Methods: Using Azure B or acridine orange vital staining, medium-sized somas whose border between cytoplasm and nuclei bisect the cell were recorded from via loose patch. Light responses were evoked by distinctive stimuli to investigate the cell response properties. Neurobiotin was injected after recording and visualized with streptavidin-Cy3 to display cell morphology. Cholineacetyltransferase (ChAT) antibody was used to accurately determine the stratification depth.

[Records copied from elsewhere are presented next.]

(** [database] is what the driver answers, [queries] and [schema] what the database does. *)
Record answers : Type := MkAnswers {
  ctx_over : bool; database : option nat; queries : nat → bool; schema : catalog; http_ok : bool; rpc_ok : bool
}.
(** A run that stops early still has the deferred calls of what it opened; until [serve] nothing
    runs beside it but the workers. *)
Inductive start_result : Type := NotRun (r : option run_error) | Running (g : logic).
Definition start `{External} (c : LogicApp.Config) (a : answers) (p : process) : start_result :=
  if negb (LogicApp.validate c) then NotRun (Some ConfigError)
  else if ctx_over a then NotRun None
  else if active p || bool_decide (GormDB p ≠ None) then NotRun (Some Installed)
  else
    let p := set_active true p in
    let early ds db redis publisher http n r := Running (MkLogic (PDefer ds (Some r)) idle p db redis publisher false http n false false) in
    match openDatabase (config.MySQL (LogicApp.Base c)) (database a) with
    | inl e => early [Deactivate] false false false false 0%nat (DatabaseError e)
    | inr db =>
      match verifySchema (queries a) (schema a) with
      | Some e => early [CloseDatabase; Deactivate] true false false false 0%nat (DatabaseError e)
      | None =>
        match RoutingStore.New true (LogicApp.RedisPrefix c) minute minute with
        | Err _ => early [CloseRedis; CloseDatabase; Deactivate] true true false false 0%nat ConfigError
        | Ok routes =>
          match KafkaPush.New (config.Brokers (config.Kafka (LogicApp.Base c))) (config.Topic (config.Kafka (LogicApp.Base c))) with
          | None => early [CloseRedis; CloseDatabase; Deactivate] true true false false 0%nat ConfigError
          | Some _ =>
            match NewService (logic_service_config c routes) with
            | None => early [ClosePublisher; CloseRedis; CloseDatabase; Deactivate] true true true false 0%nat ConfigError
            | Some _ =>
              let opened := [CloseService; ClosePublisher; CloseRedis; CloseDatabase; Deactivate] in
              if negb (http_ok a) then early opened true true true false 4%nat HTTPListenerError
              else if negb (rpc_ok a) then early (CloseHTTPListener :: opened) true true true true 4%nat RPCListenerError
              else
                Running (MkLogic PSelect both_serving
                           (MkProcess true (Some db) None (config.JWTSecret (LogicApp.Base c))) true true true true true 4 false false)
            end
          end
        end
      end
    end.
(** The deferred calls of a run that serves; [old] is [oldRedis]. *)
Definition all_deferred (old : option nat) : list deferred :=
  [Restore old; CloseRPCListener; CloseHTTPListener; CloseService; ClosePublisher; CloseRedis; CloseDatabase; Deactivate].
Definition run_deferred (d : deferred) (g : logic) : option (list deferred * logic) :=
  let opened db redis publisher rpc http := Some ([], set_open db redis publisher rpc http g) in
  match d with
  | Restore old => Some ([], set_proc (MkProcess (active (proc g)) None old "") g)
  | CloseRPCListener => opened (db_open g) (redis_open g) (publisher_open g) false (http_listening g)
  | CloseHTTPListener => opened (db_open g) (redis_open g) (publisher_open g) (rpc_listening g) false
  | CloseService => Some ([JoinService], set_workers (workers g) true g)
  | JoinService => match workers g with O => Some ([], g) | _ => None end
  | ClosePublisher => opened (db_open g) (redis_open g) false (rpc_listening g) (http_listening g)
  | CloseRedis => opened (db_open g) false (publisher_open g) (rpc_listening g) (http_listening g)
  | CloseDatabase => opened false (redis_open g) (publisher_open g) (rpc_listening g) (http_listening g)
  | Deactivate => Some ([], set_proc (set_active false (proc g)) g)
  end.
Inductive logic_label : Type :=
| LServer (l : server_label) | LSignal | LWorkerEnds
| LSelectDone | LSelectResult (closed : bool) | LShutdown | LTakeRpc | LForce | LTakeHttp | LDefer.
(** [closed] tells that the error of [Serve] is one of a server that was closed. *)
Definition logic_step (old : option nat) (l : logic_label) (g : logic) : option logic :=
  match l, pc g with
  (* no handler of Logic takes its connection over *)
  | LServer SUpgrade, _ => None
  | LServer l, _ => s ← server_step l (srv g); Some (set_srv s g)
  | LSignal, _ =>
    Some (MkLogic (pc g) (srv g) (proc g) (db_open g) (redis_open g) (publisher_open g) (rpc_listening g) (http_listening g)
            (workers g) (cancelled g) true)
  | LWorkerEnds, _ => match workers g with S n => if cancelled g then Some (set_workers n true g) else None | O => None end
  | LSelectDone, PSelect => if signalled g then Some (set_pc (PShutdown None) g) else None
  | LSelectResult closed, PSelect =>
    match ended (srv g) with
    | O => None
    | S n => Some (set_pc (PShutdown (if closed : bool then None else Some ServerStopped))
                     (set_srv (set_end (draining (srv g)) (deadline (srv g)) n (srv g)) g))
    end
  | LShutdown, PShutdown r => Some (set_pc (PDrain r) (set_srv (drain (srv g)) g))
  | LTakeRpc, PDrain r => if rpc_done (srv g) then Some (set_pc (PHttp r) g) else None
  | LForce, PDrain r => if deadline (srv g) then Some (set_pc (PForced r) (set_srv (stop_rpc (srv g)) g)) else None
  | LTakeRpc, PForced r => if rpc_done (srv g) then Some (set_pc (PHttp (Some (default GraceExceeded r))) g) else None
  | LTakeHttp, PHttp r =>
    match http_answer (srv g) with
    | Some true => Some (set_pc (PDefer (all_deferred old) r) g)
    | Some false => Some (set_pc (PDefer (all_deferred old) (Some (default GraceExceeded r))) (set_srv (close_http (srv g)) g))
    | None => None
    end
  | LDefer, PDefer (d :: ds) r => '(more, g) ← run_deferred d g; Some (set_pc (PDefer (more ++ ds) r) g)
  | LDefer, PDefer [] r => Some (set_pc (PReturned r) g)
  | _, _ => None
  end.
Fixpoint logic_run (old : option nat) (ls : list logic_label) (g : logic) : option logic :=
  match ls with [] => Some g | l :: ls => g' ← logic_step old l g; logic_run old ls g' end.
(** The states of a run of a process. *)
Inductive reachable `{External} (c : LogicApp.Config) (a : answers) (p : process) : logic → Prop :=
| reachable_start g : start c a p = Running g → reachable c a p g
| reachable_step l g g' : reachable c a p g → logic_step (RedisClient p) l g = Some g' → reachable c a p g'.
End LogicRun.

Results: Cells with the basic appearance of the G5 were reliably OFF transient and ramified just distal to slightly within the Off cholinergic band. These cells were never selective for direction or orientation. Temporal responsiveness was modest, rarely responding about 5 Hz. G5 cells were well-coupled to amacrine cells which resemble the WF2 type (MacNeil & Masland 1998). Spiking was suppressed by moving gratings, light stimulation in the surround and white noise. Spike-triggered averages were measured with sparse white noise and were biphasic. The mGluR6 agonist L-AP4 produced a modest increase in spiking. GABA antagonists strongly increased firing. Strychnine produced a smaller increase in firing and reduced the increase in spiking produced by GABA antagonism, suggesting a polysynaptic inhibitory circuit. The kainate antagonist ACET abolished firing, suggesting input from kainate receptor-only bipolar cells.

Conclusions: The G5 ganglion cell in rabbit retina is an OFF transient ganglion cell whose responsivity was easily suppressed by activity in the near and distal surround. It contributes spatial sensitivity in the intermediate range, but only moderate temporal sensitivity. Its more specific contributions to visual processing remain unknown at present.